An jenem 20. April 2010 sollte ein Bohrloch geschlossen werden, weil die Ölförderung dicht daneben fortgesetzt werden sollte. Kaluza war für die Vorbereitungen verantwortlich. Messungen und aufsteigende Gasblasen zeigten einen hohen Druck auf dem Rohr, durch das Bohrschlamm in das Loch gepresst wurde. Vidrine übernahm am Nachmittag die Verantwortung. Die Symptome am Bohrloch hatten sich nicht verändert. Beide Männer überlegten, ob defekte Ventile oder andere technische Gründe die Daten lieferten, die aus ihrer Sicht "keinen Sinn hatten". Sie verzichteten darauf, Experten in einem Kontrollzentrum um Rat zu fragen, die mit den Daten von der "Deepwater Horizon" versorgt wurden.

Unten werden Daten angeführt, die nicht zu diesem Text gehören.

(** * nmtpytorch.utils.nn: hidden-state extraction and masked mean pooling

    A shallow embedding of [src/nmtpytorch/utils/nn.py].  The two Python
    functions [get_rnn_hidden_state] and [mean_pool] are written in a small
    state-and-exception monad over a store of tensor objects; the tensor
    methods they call ([sum], [mean], [unsqueeze], true division with
    broadcasting) belong to the host tensor runtime and are modelled in
    module [Torch] on a row-major buffer with an explicit shape. *)

From Stdlib Require Import QArith Qcanon.
From stdpp Require Import base numbers list sorting gmap.

Local Open Scope nat_scope.

(** ** Tensor entries

    Entries are floating-point numbers in the program.  The model keeps the
    special values and drops rounding: an entry is an exact rational, an
    infinity or not-a-number, with the IEEE-754 rules for sums and
    quotients of those.  There is one zero, and it counts as positive. *)

Module Num.

Inductive fnum : Type :=
| Fin (q : Qc)
| PInf
| NInf
| NaN.

Definition zero : fnum := Fin 0%Qc.
Definition one : fnum := Fin 1%Qc.

Definition of_Z (z : Z) : fnum := Fin (Qc_of_Z z).
Definition of_nat (n : nat) : fnum := of_Z (Z.of_nat n).

Definition fadd (a b : fnum) : fnum :=
  match a, b with
  | NaN, _ | _, NaN => NaN
  | Fin p, Fin q => Fin (p + q)%Qc
  | PInf, NInf | NInf, PInf => NaN
  | PInf, _ | _, PInf => PInf
  | NInf, _ | _, NInf => NInf
  end.

Definition fdiv (a b : fnum) : fnum :=
  match a, b with
  | NaN, _ | _, NaN => NaN
  | Fin p, Fin q =>
      match (q ?= 0)%Qc with
      | Eq => match (p ?= 0)%Qc with
              | Eq => NaN
              | Lt => NInf
              | Gt => PInf
              end
      | _ => Fin (p / q)%Qc
      end
  | Fin _, _ => zero
  | PInf, Fin q => match (q ?= 0)%Qc with Lt => NInf | _ => PInf end
  | NInf, Fin q => match (q ?= 0)%Qc with Lt => PInf | _ => NInf end
  | _, _ => NaN
  end.

Definition is_finite (a : fnum) : bool :=
  match a with Fin _ => true | _ => false end.

(** Comparison with a literal, as [v == 1.0] on an entry. *)
Definition feqb (a b : fnum) : bool :=
  match a, b with
  | Fin p, Fin q => Qeq_bool p q
  | PInf, PInf | NInf, NInf => true
  | _, _ => false
  end.

End Num.
Export Num.

(** ** The tensor runtime *)

(** Exceptions of the Python program.  [DanglingRef] is not a Python
    exception: it marks a reference to an object the store does not hold,
    which no state of a running program has. *)
Inductive exn : Type :=
| TypeError
| ValueError
| AttributeError
| IndexError
| RuntimeError
| DanglingRef.

Module Torch.

(** A dense tensor: its sizes and its entries in row-major order. *)
Record tensor : Type := Tensor { shape : list nat; elems : list fnum }.

Definition numel (s : list nat) : nat := foldr Nat.mul 1 s.

Definition wf (t : tensor) : Prop := length (elems t) = numel (shape t).

Definition wfb (t : tensor) : bool := length (elems t) =? numel (shape t).

(** The [i]-th block of [k] consecutive entries. *)
Definition chunk (k i : nat) (xs : list fnum) : list fnum :=
  take k (drop (i * k) xs).

(** The sub-tensors along dimension 0, as [Tensor.unbind(0)]. *)
Definition unbind (t : tensor) : list tensor :=
  match shape t with
  | [] => []
  | n :: s => (λ i, Tensor s (chunk (numel s) i (elems t))) <$> seq 0 n
  end.

(** Entries of the reduction of a buffer of shape [s] along [dim]. *)
Fixpoint sum_along (dim : nat) (s : list nat) (xs : list fnum) : list fnum :=
  match s with
  | [] => xs
  | n :: s' =>
      let k := numel s' in
      let rows := (λ i, chunk k i xs) <$> seq 0 n in
      match dim with
      | 0 => foldl (zip_with fadd) (replicate k zero) rows
      | S d => mjoin (sum_along d s' <$> rows)
      end
  end.

(** [t.sum(dim)]: the dimension is removed; a 0-dimensional tensor
    accepts [dim = 0] and is returned as it is. *)
Definition sum (t : tensor) (dim : nat) : exn + tensor :=
  match shape t with
  | [] => if dim =? 0 then inr t else inl IndexError
  | _ :: _ =>
      if dim <? length (shape t)
      then inr (Tensor (delete dim (shape t))
                       (sum_along dim (shape t) (elems t)))
      else inl IndexError
  end.

(** [t.mean(dim)]: the sum along [dim] over the size of [dim]. *)
Definition mean (t : tensor) (dim : nat) : exn + tensor :=
  match sum t dim with
  | inl e => inl e
  | inr s =>
      let n := default 1 (shape t !! dim) in
      inr (Tensor (shape s) ((λ v, fdiv v (of_nat n)) <$> elems s))
  end.

(** [t.unsqueeze(dim)]: a dimension of size one inserted at [dim]. *)
Definition unsqueeze (t : tensor) (dim : nat) : exn + tensor :=
  if dim <=? length (shape t)
  then inr (Tensor (take dim (shape t) ++ 1 :: drop dim (shape t)) (elems t))
  else inl IndexError.

(** Broadcasting, on the shapes read from the trailing dimension. *)
Fixpoint broadcast_rev (ra rb : list nat) : option (list nat) :=
  match ra, rb with
  | [], r | r, [] => Some r
  | a :: ra', b :: rb' =>
      if a =? b then (a ::.) <$> broadcast_rev ra' rb'
      else if a =? 1 then (b ::.) <$> broadcast_rev ra' rb'
      else if b =? 1 then (a ::.) <$> broadcast_rev ra' rb'
      else None
  end.

Definition broadcast_shapes (sa sb : list nat) : option (list nat) :=
  reverse <$> broadcast_rev (reverse sa) (reverse sb).

(** Entries of a buffer of shape [s] expanded to shape [tgt] of the same
    rank: a dimension of size one is repeated. *)
Fixpoint expand (s tgt : list nat) (xs : list fnum) : list fnum :=
  match s, tgt with
  | n :: s', m :: tgt' =>
      let k := numel s' in
      mjoin ((λ i, expand s' tgt' (chunk k (if n =? m then i else 0) xs))
               <$> seq 0 m)
  | _, _ => xs
  end.

Definition expand_as (s tgt : list nat) (xs : list fnum) : list fnum :=
  expand (replicate (length tgt - length s) 1 ++ s) tgt xs.

(** [a / b] on two tensors. *)
Definition div (a b : tensor) : exn + tensor :=
  match broadcast_shapes (shape a) (shape b) with
  | None => inl RuntimeError
  | Some s =>
      inr (Tensor s (zip_with fdiv (expand_as (shape a) s (elems a))
                                   (expand_as (shape b) s (elems b))))
  end.

(** Reading one entry, as [t[i, j, ...].item()]. *)
Fixpoint ravel (s idx : list nat) (acc : nat) : nat :=
  match s, idx with
  | n :: s', i :: idx' => ravel s' idx' (acc * n + i)
  | _, _ => acc
  end.

Definition item (t : tensor) (idx : list nat) : fnum :=
  nth (ravel (shape t) idx 0) (elems t) NaN.

(** [torch.equal(a, b)]: the same sizes and the same entries. *)
Fixpoint all_equal (xs ys : list fnum) : bool :=
  match xs, ys with
  | [], [] => true
  | x :: xs', y :: ys' => feqb x y && all_equal xs' ys'
  | _, _ => false
  end.

Definition equal (a b : tensor) : bool :=
  bool_decide (shape a = shape b) && all_equal (elems a) (elems b).

End Torch.
Export Torch.

(** ** Python values and the store *)

Definition loc : Type := nat.

(** The values the two functions see: [None], a reference to a tensor
    object, or a tuple. *)
#[warnings="-register-all"]
Inductive val : Type :=
| VNone
| VTensor (l : loc)
| VTuple (vs : list val).

Abbreviation store := (gmap loc tensor).

Inductive outcome (A : Type) : Type :=
| Return (a : A)
| Raise (e : exn).
Arguments Return {A} a.
Arguments Raise {A} e.

(** A computation reads and extends the store and returns or raises. *)
Definition M (A : Type) : Type := store → outcome A * store.

Global Instance M_ret : MRet M := λ A a σ, (Return a, σ).

Global Instance M_bind : MBind M := λ A B k m σ,
  match m σ with
  | (Return a, σ') => k a σ'
  | (Raise e, σ') => (Raise e, σ')
  end.

Definition raise {A} (e : exn) : M A := λ σ, (Raise e, σ).

Definition lift {A} (r : exn + A) : M A :=
  match r with
  | inl e => raise e
  | inr a => mret a
  end.

(** A new tensor object, at a reference the store does not use. *)
Definition alloc (t : tensor) : M val :=
  λ σ, let l := fresh (dom σ) in (Return (VTensor l), <[l := t]> σ).

Definition deref (l : loc) : M tensor :=
  λ σ, match σ !! l with
       | Some t => (Return t, σ)
       | None => (Raise DanglingRef, σ)
       end.

Fixpoint alloc_all (ts : list tensor) : M (list val) :=
  match ts with
  | [] => mret []
  | t :: ts' => v ← alloc t ; vs ← alloc_all ts' ; mret (v :: vs)
  end.

(** ** Python operations used by the source *)

(** [isinstance(h, tuple)] *)
Definition isinstance_tuple (h : val) : bool :=
  match h with VTuple _ => true | _ => false end.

Schließlich gab Vidrine nach Darstellung der Staatsanwaltschaft die Anweisung, den Bohrschlamm zu entfernen. Der Chef des Bohrteams soll dagegen protestiert haben - vergeblich. Der gewaltige Druck führte zur Explosion.

Die Untersuchungen lieferten Hinweise darauf, dass Arbeiter gefeuert werden konnten, wenn sie durch die Betonung von Sicherheitsbedenken die Ölförderung verzögerten. Waren Vidrine und Kaluza einem ähnlichen Druck ausgeliefert, weil sie zwar das Kommando auf der Plattform hatten, aber sich gegenüber Vorgesetzten im Konzern wegen zu geringer Fördererträge hätten verantworten müssen?

Lange Zeit war es Praxis in den USA, bei solchen Katastrophen die Konzerne anzuklagen, aber auf die Ermittlung und Ahndung konkreter Verantwortungsträger zu verzichten. Von dieser Praxis, die Zeche für menschliches Versagen von den Firmen kompensieren zu lassen, scheint das Gericht in New Orleans abrücken zu wollen.

Die Anklagen waren erwartet worden, nachdem Vidrine und Kaluza ihre Mitwirkung bei der Aufarbeitung des Unglücks durch eine Senatskommission und staatliche Ermittler verweigert hatten. Vidrine berief sich auf gesundheitliche Probleme, Kaluza lehnte Aussagen ab, um sich nicht selbst zu belasten. Beide Verteidiger plädieren auf "nicht schuldig". "Die Regierung versucht der Öffentlichkeit einzureden, dass elf Männer starben", sagt Shaun Clark, einer der Anwälte von Kaluza, "weil zwei Leute auf einer Plattform einen Test fehlinterpretierten". Das aber sei "lächerlich".